*The task*: Lines below that include "capacity" are the answer; copy each one.

*Input records*:
Lemma read_pointers b s : on_device (b * bs) bs → 0 ≤ b → b * bs + bs < 2 ^ 64 → read_block_pointers dev b bs s = Ret (Okay (pointers b), s).
Proof.
  intros Hd Hb H64. unfold read_block_pointers, fbind, lift. rewrite (proj2 (mul_Ret 64 b bs (b * bs))) by lia. bstep. rewrite dev_read_Ret by done. bstep.
  unfold ok, pointers. by rewrite block_on_device.
Qed.

(** One more level. *)
Lemma indirect_level n body : reads_level n body → reads_level (S n) (λ b data, p ←? read_block_pointers dev b bs; pointer_loop body fs p data).
Proof.
  intros Hbody b data s Hlt [H1 H2]. destruct (H1 Hlt) as (Hb & Hd & H64). rewrite (fbind_ok _ _ _ _ _ (read_pointers b s Hd ltac:(lia) H64)).
  rewrite (pointer_loop_level n body Hbody) by (lia || by apply H2). by rewrite bytes_of_S.
Qed.

Lemma read_indirect_level : reads_level 1 (read_indirect dev bs fs).
Proof. apply indirect_level, read_direct_level. Qed.
Lemma read_doubly_level : reads_level 2 (read_doubly_indirect dev bs fs).
Proof. apply indirect_level, read_indirect_level. Qed.
Lemma read_triply_level : reads_level 3 (read_triply_indirect dev bs fs).
Proof. apply indirect_level, read_doubly_level. Qed.

Lemma if_more_level n body b data s : reads_level n body → Z.of_nat (length data) ≤ fs → (Z.of_nat (length data) < fs → present n b (length data)) →
  if_more body fs b data s = Ret (Okay (take (Z.to_nat fs) (data ++ bytes_of n b)), s).
Proof.
  intros Hb Hle Hp. unfold if_more. destruct (Z.ltb_spec (Z.of_nat (length data)) fs) as [Hlt|Hge]; cbn [andb].
  - pose proof (Hp Hlt) as Hq. assert (b ≠ 0) by (destruct n; destruct Hq as [Hq _]; destruct (Hq Hlt) as [? _]; lia).
    rewrite (proj2 (Z.eqb_neq _ _)) by done. by apply Hb.
  - unfold ok. do 3 f_equal. rewrite take_app_le by lia. by rewrite take_ge by lia.
Qed.

(** *** The block of every byte *)
(** The number of the block [k], found from the top of a tree of [n] levels. *)
Fixpoint walk (n : nat) (b : Z) (k : nat) : Z :=
  match n with
  | O => b
  | S n => walk n (le_field 4 (4 * (k / per_block ^ n)) (block b)) (k mod per_block ^ n)
  end.

Lemma per_block_pos : (0 < per_block)%nat.
Proof. unfold per_block. destruct Hbs as (? & Hm & _). apply Z.mod_divide in Hm as [z ->]; [|lia]. rewrite Z.div_mul by lia. lia. Qed.

Lemma pow_pos n : (per_block ^ n ≠ 0)%nat.
Proof. pose proof per_block_pos. apply Nat.pow_nonzero. lia. Qed.

Lemma pointers_lookup b j : (j < per_block)%nat → pointers b !! j = Some (le_field 4 (4 * j) (block b)).
Proof. intros Hj. unfold pointers. rewrite list_lookup_fmap, lookup_seq_lt by done. done. Qed.

Lemma index_split n k : (k < per_block ^ S n)%nat → (k / per_block ^ n < per_block)%nat ∧ (k mod per_block ^ n < per_block ^ n)%nat ∧ k = (k / per_block ^ n * per_block ^ n + k mod per_block ^ n)%nat.
Proof.
  intros Hk. pose proof (pow_pos n). cbn [Nat.pow] in Hk. split; [apply Nat.Div0.div_lt_upper_bound; lia|]. split; [by apply Nat.mod_upper_bound|].
  rewrite (Nat.div_mod_eq k (per_block ^ n)) at 1. lia.
Qed.

Lemma leaves_lookup n : ∀ b k, (k < per_block ^ n)%nat → leaves n b !! k = Some (walk n b k).
Proof.
  induction n as [|n IH]; intros b k Hk; [destruct k; [done|simpl in Hk; lia]|]. destruct (index_split n k Hk) as (H1 & H2 & H3). cbn [leaves walk].
  rewrite H3 at 1. rewrite (mjoin_lookup _ _ _ _ (leaves n (le_field 4 (4 * (k / per_block ^ n)) (block b)))); [by apply IH| | |done].
  - apply Forall_fmap, Forall_true. apply leaves_length.
  - by rewrite list_lookup_fmap, pointers_lookup.
Qed.

Lemma present_walk n : ∀ b off k, present n b off → (k < per_block ^ n)%nat → Z.of_nat (off + k * Z.to_nat bs) < fs → on_device (walk n b k * bs) bs ∧ 0 < walk n b k.
Proof.
  induction n as [|n IH]; intros b off k [H1 H2] Hk Hlt; cbn [walk]; [destruct (H1 ltac:(lia)) as (? & ? & _); done|].
  destruct (index_split n k Hk) as (Hi1 & Hi2 & Hi3). apply (IH _ (off + k / per_block ^ n * level_size n)%nat); [|done|].
  - apply H2; [lia|]. by apply pointers_lookup.
  - unfold level_size. rewrite Hi3 in Hlt at 1. rewrite Nat.mul_assoc. lia.
Qed.

(** The block [k] of a file, by the numbers in its inode. *)
Definition bmap (ib : list Z) (k : nat) : Z :=
  let number i := default 0 (ib !! i) in
  if decide (k < 12)%nat then number k
  else if decide (k - 12 < per_block)%nat then walk 1 (number 12%nat) (k - 12)
  else if decide (k - 12 - per_block < per_block ^ 2)%nat then walk 2 (number 13%nat) (k - 12 - per_block)
  else walk 3 (number 14%nat) (k - 12 - per_block - per_block ^ 2).

(** All its blocks are there. *)
Definition all_present (ib : list Z) : Prop :=
  length ib = 15%nat ∧ (∀ j q, (j < 12)%nat → ib !! j = Some q → present 0 q (j * Z.to_nat bs)) ∧
  (∀ q, ib !! 12%nat = Some q → present 1 q (12 * Z.to_nat bs)) ∧
  (∀ q, ib !! 13%nat = Some q → present 2 q ((12 + per_block) * Z.to_nat bs)) ∧
  (∀ q, ib !! 14%nat = Some q → present 3 q ((12 + per_block + per_block ^ 2) * Z.to_nat bs)).

Definition block_numbers (ib : list Z) : list Z :=
  take 12 ib ++ leaves 1 (default 0 (ib !! 12%nat)) ++ leaves 2 (default 0 (ib !! 13%nat)) ++ leaves 3 (default 0 (ib !! 14%nat)).
Definition file_bytes (ib : list Z) : list Z := take (Z.to_nat fs) (mjoin (block <$> block_numbers ib)).

Lemma bmap_present ib k : all_present ib → Z.of_nat (k * Z.to_nat bs) < fs → (k < 12 + per_block + per_block ^ 2 + per_block ^ 3)%nat →
  block_numbers ib !! k = Some (bmap ib k) ∧ on_device (bmap ib k * bs) bs.
Proof.
  intros (Hlen & H0 & H1 & H2 & H3) Hk Hmax. unfold block_numbers, bmap. assert (length (take 12 ib) = 12%nat) as Ht by (rewrite length_take; lia).
  assert (∀ i, (i < 15)%nat → ib !! i = Some (default 0 (ib !! i))) as Hib by (intros i Hi; destruct (lookup_lt_is_Some_2 ib i) as [x ->]; [lia|done]).
  cbv zeta. repeat case_decide.
  - rewrite lookup_app_l, lookup_take_lt by lia. split; [by apply Hib; lia|]. destruct (H0 k _ ltac:(done) (Hib k ltac:(lia))) as [Hp _]. by apply Hp.
  - rewrite lookup_app_r, lookup_app_l by (rewrite ?leaves_length, ?Ht, ?Nat.pow_1_r; lia). rewrite Ht, leaves_lookup by (rewrite Nat.pow_1_r; lia). split; [done|].
    eapply present_walk; [by apply H1, Hib; lia|rewrite Nat.pow_1_r; lia|]. rewrite <-Nat.mul_add_distr_r. by replace (12 + (k - 12))%nat with k by lia.
  - rewrite lookup_app_r, lookup_app_r, lookup_app_l by (rewrite ?leaves_length, ?Ht, ?Nat.pow_1_r; lia). rewrite Ht, leaves_length, Nat.pow_1_r, leaves_lookup by done. split; [done|].
    eapply present_walk; [by apply H2, Hib; lia|done|]. rewrite <-Nat.mul_add_distr_r. by replace (12 + per_block + (k - 12 - per_block))%nat with k by lia.
  - rewrite !lookup_app_r by (rewrite ?leaves_length, ?Ht, ?Nat.pow_1_r; lia). rewrite Ht, !leaves_length, Nat.pow_1_r, leaves_lookup by lia. split; [done|].
    eapply present_walk; [by apply H3, Hib; lia|lia|]. rewrite <-Nat.mul_add_distr_r.
    by replace (12 + per_block + per_block ^ 2 + (k - 12 - per_block - per_block ^ 2))%nat with k by lia.
Qed.
(** A file of 32-bit size does not run out of numbers. *)
Lemma capacity : fs < 2 ^ 32 → (Z.to_nat fs ≤ length (mjoin (block <$> leaves 3 0)))%nat.
Proof.
  intros Hfs. change (mjoin (block <$> leaves 3 0)) with (bytes_of 3 0). rewrite bytes_of_length. unfold level_size. apply Nat2Z.inj_le. rewrite Nat2Z.inj_mul, Nat2Z.inj_pow.
  assert (256 ≤ Z.of_nat per_block) as Hp by (unfold per_block; rewrite Z2Nat.id by (apply Z.div_pos; lia); apply Z.div_le_lower_bound; lia).
  assert (256 ^ 3 ≤ Z.of_nat per_block ^ Z.of_nat 3) by (change (Z.of_nat 3) with 3; apply Z.pow_le_mono_l; lia). change (256 ^ 3) with (2 ^ 24) in *.
  rewrite (Z2Nat.id bs) by lia. destruct (Z.le_gt_cases 0 fs); [rewrite Z2Nat.id by lia|rewrite Z2Nat.nonpos by lia]; nia.
Qed.

Lemma file_bytes_length ib : 0 ≤ fs < 2 ^ 32 → length (file_bytes ib) = Z.to_nat fs.
Proof.
  intros Hfs. unfold file_bytes, block_numbers. rewrite length_take, !fmap_app, !join_app, !length_app. apply Nat.min_l.
  pose proof (capacity ltac:(lia)) as Hc. change (mjoin (block <$> leaves 3 0)) with (bytes_of 3 0) in Hc. rewrite bytes_of_length in Hc.
  change (mjoin (block <$> leaves 3 _)) with (bytes_of 3 (default 0 (ib !! 14%nat))). rewrite bytes_of_length. lia.
Qed.

(** Byte [j] of the file is byte [j mod bs] of its block [j / bs]. *)
Lemma file_bytes_lookup ib j : all_present ib → 0 ≤ fs < 2 ^ 32 → (j < Z.to_nat fs)%nat →
  file_bytes ib !! j = disk !! (Z.to_nat (bmap ib (j / Z.to_nat bs) * bs) + j mod Z.to_nat bs)%nat.
Proof.
  intros Ha Hfs Hj. pose proof (file_bytes_length ib Hfs) as Hl. unfold file_bytes in *. rewrite lookup_take_lt by done. set (B := Z.to_nat bs) in *.
  assert (B ≠ 0)%nat as HB by lia. pose proof (Nat.div_mod_eq j B) as Hdm. pose proof (Nat.mod_upper_bound j B HB) as Hmod.
  assert (∀ l, Forall (λ x, length x = B) (block <$> l)) as HF by (intros l; apply Forall_fmap, Forall_true, block_length).
  rewrite length_take, (mjoin_length _ B), length_fmap in Hl by apply HF.
  assert (length (block_numbers ib) = 12 + per_block + per_block ^ 2 + per_block ^ 3)%nat as Hn.
  { unfold block_numbers. rewrite !length_app, !leaves_length, Nat.pow_1_r, length_take. destruct Ha as [-> _]. lia. }
  assert (j / B < length (block_numbers ib))%nat as Hlt by (apply Nat.Div0.div_lt_upper_bound; lia).
  destruct (bmap_present ib (j / B) Ha) as [Hb Hd]; [fold B; lia|lia|]. rewrite Hdm at 1. rewrite (Nat.mul_comm B).
  rewrite (mjoin_lookup _ B _ _ (block (bmap ib (j / B)))); [|apply HF|by rewrite list_lookup_fmap, Hb|done].
  rewrite block_on_device by done. unfold bytes_at. rewrite lookup_take_lt, lookup_drop by done. done.
Qed.

(** A further part of the file. *)
Lemma if_more_next n body b x s : 0 ≤ fs → reads_level n body → (Z.of_nat (length x) < fs → present n b (length x)) →
  if_more body fs b (take (Z.to_nat fs) x) s = Ret (Okay (take (Z.to_nat fs) (x ++ bytes_of n b)), s).
Proof.
  intros Hfs Hb Hp. rewrite (if_more_level n body); [by rewrite take_app_take|done|rewrite length_take; lia|].
  rewrite length_take. intros Hlt. replace (Z.to_nat fs `min` length x)%nat with (length x) in * by lia. by apply Hp.
Qed.

Lemma bytes_of_0 l : mjoin (bytes_of 0 <$> l) = mjoin (block <$> l).
Proof. f_equal. apply list_fmap_ext. intros i q _. unfold bytes_of. cbn [leaves fmap list_fmap mjoin list_join]. by rewrite app_nil_r. Qed.

Lemma read_inode_data_Ret sb inode s : ext2_block_size sb = Ret bs → i_size inode = fs → 0 ≤ fs < 2 ^ 32 → all_present (i_block inode) →
  read_inode_data dev sb inode s = Ret (Okay (file_bytes (i_block inode)), s).
Proof.
  intros Hsb Hi Hfs (Hlen & H0 & H1 & H2 & H3). unfold read_inode_data. rewrite Hi. destruct (Z.eqb_spec fs 0) as [E|E].
  { unfold file_bytes. by rewrite E, take_0. }
  set (ib := i_block inode) in *. assert (∀ i, (i < 15)%nat → ib !! i = Some (default 0 (ib !! i))) as Hib by (intros i Hi'; destruct (lookup_lt_is_Some_2 ib i) as [x ->]; [lia|done]).
  assert (∀ i s, (i < 15)%nat → lift (expect (ib !! i)) s = Ret (Okay (default 0 (ib !! i)), s)) as Hl by (intros i s' Hi'; unfold lift; by rewrite Hib).
  unfold lift at 1, fbind at 1. rewrite Hsb. bstep.
  rewrite (fbind_ok _ _ _ (take (Z.to_nat fs) (mjoin (block <$> take 12 ib))) s); [|rewrite (pointer_loop_level 0 _ read_direct_level); [by rewrite bytes_of_0|simpl; lia|]].
  2: { intros j q Hj. simpl. pose proof (lookup_lt_Some _ _ _ Hj) as Hj'. rewrite length_take in Hj'. rewrite lookup_take_lt in Hj by lia.
       unfold level_size. rewrite Nat.pow_0_r, Nat.mul_1_l. apply H0; [lia|done]. }
  set (d0 := mjoin (block <$> take 12 ib)). assert (length d0 = (12 * Z.to_nat bs)%nat) as Hd0.
  { unfold d0. rewrite (mjoin_length _ (Z.to_nat bs)), length_fmap, length_take by (apply Forall_fmap, Forall_true, block_length). lia. }
  rewrite (fbind_ok _ _ _ _ _ (Hl 12%nat s ltac:(lia))).
  rewrite (fbind_ok _ _ _ _ _ (if_more_next 1 _ (default 0 (ib !! 12%nat)) d0 s ltac:(lia) read_indirect_level ltac:(intros _; rewrite Hd0; apply H1, Hib; lia))).
  rewrite (fbind_ok _ _ _ _ _ (Hl 13%nat s ltac:(lia))).
  erewrite (fbind_ok _ _ s _ s); [|apply if_more_next; [lia|apply read_doubly_level|]].
  2: { intros _. rewrite length_app, bytes_of_length, Hd0. unfold level_size. rewrite Nat.pow_1_r, <-Nat.mul_add_distr_r. apply H2, Hib. lia. }
  rewrite (fbind_ok _ _ _ _ _ (Hl 14%nat s ltac:(lia))). erewrite (fbind_ok _ _ s _ s); [|apply if_more_next; [lia|apply read_triply_level|]].
  2: { intros _. rewrite !length_app, !bytes_of_length, Hd0. unfold level_size. rewrite Nat.pow_1_r, <-!Nat.mul_add_distr_r. apply H3, Hib. lia. }
  unfold ok, file_bytes, block_numbers. rewrite take_take, Nat.min_id, !fmap_app, !join_app, <-!app_assoc. done.
Qed.
End file.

*Task result*:
Lemma capacity : fs < 2 ^ 32 → (Z.to_nat fs ≤ length (mjoin (block <$> leaves 3 0)))%nat.
  pose proof (capacity ltac:(lia)) as Hc. change (mjoin (block <$> leaves 3 0)) with (bytes_of 3 0) in Hc. rewrite bytes_of_length in Hc.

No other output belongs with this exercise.